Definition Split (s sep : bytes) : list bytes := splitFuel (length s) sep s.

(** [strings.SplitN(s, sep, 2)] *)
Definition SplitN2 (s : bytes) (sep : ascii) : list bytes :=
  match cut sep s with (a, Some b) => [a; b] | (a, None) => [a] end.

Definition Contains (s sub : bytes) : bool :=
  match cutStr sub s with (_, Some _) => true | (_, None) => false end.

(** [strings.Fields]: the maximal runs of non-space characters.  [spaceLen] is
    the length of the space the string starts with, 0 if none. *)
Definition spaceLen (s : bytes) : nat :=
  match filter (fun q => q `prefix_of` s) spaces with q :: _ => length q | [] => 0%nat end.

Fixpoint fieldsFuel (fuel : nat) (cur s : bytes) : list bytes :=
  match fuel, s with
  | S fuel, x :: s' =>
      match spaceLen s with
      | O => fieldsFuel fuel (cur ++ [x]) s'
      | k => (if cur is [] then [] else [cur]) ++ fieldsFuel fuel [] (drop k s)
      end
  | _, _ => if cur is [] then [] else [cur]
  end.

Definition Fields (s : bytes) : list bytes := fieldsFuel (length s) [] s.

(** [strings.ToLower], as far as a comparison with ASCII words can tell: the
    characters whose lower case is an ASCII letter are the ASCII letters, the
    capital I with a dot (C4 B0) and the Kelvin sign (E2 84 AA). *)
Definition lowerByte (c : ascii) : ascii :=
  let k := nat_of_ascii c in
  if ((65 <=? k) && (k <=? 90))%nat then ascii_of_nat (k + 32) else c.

***

§ **Problem details**
Your response should consist solely of the lines from the one containing "(** [strings.ToLower], as" to the end of the entries, both ends included, exactly as they appear.

§ **Response**
(** [strings.ToLower], as far as a comparison with ASCII words can tell: the
    characters whose lower case is an ASCII letter are the ASCII letters, the
    capital I with a dot (C4 B0) and the Kelvin sign (E2 84 AA). *)
Definition lowerByte (c : ascii) : ascii :=
  let k := nat_of_ascii c in
  if ((65 <=? k) && (k <=? 90))%nat then ascii_of_nat (k + 32) else c.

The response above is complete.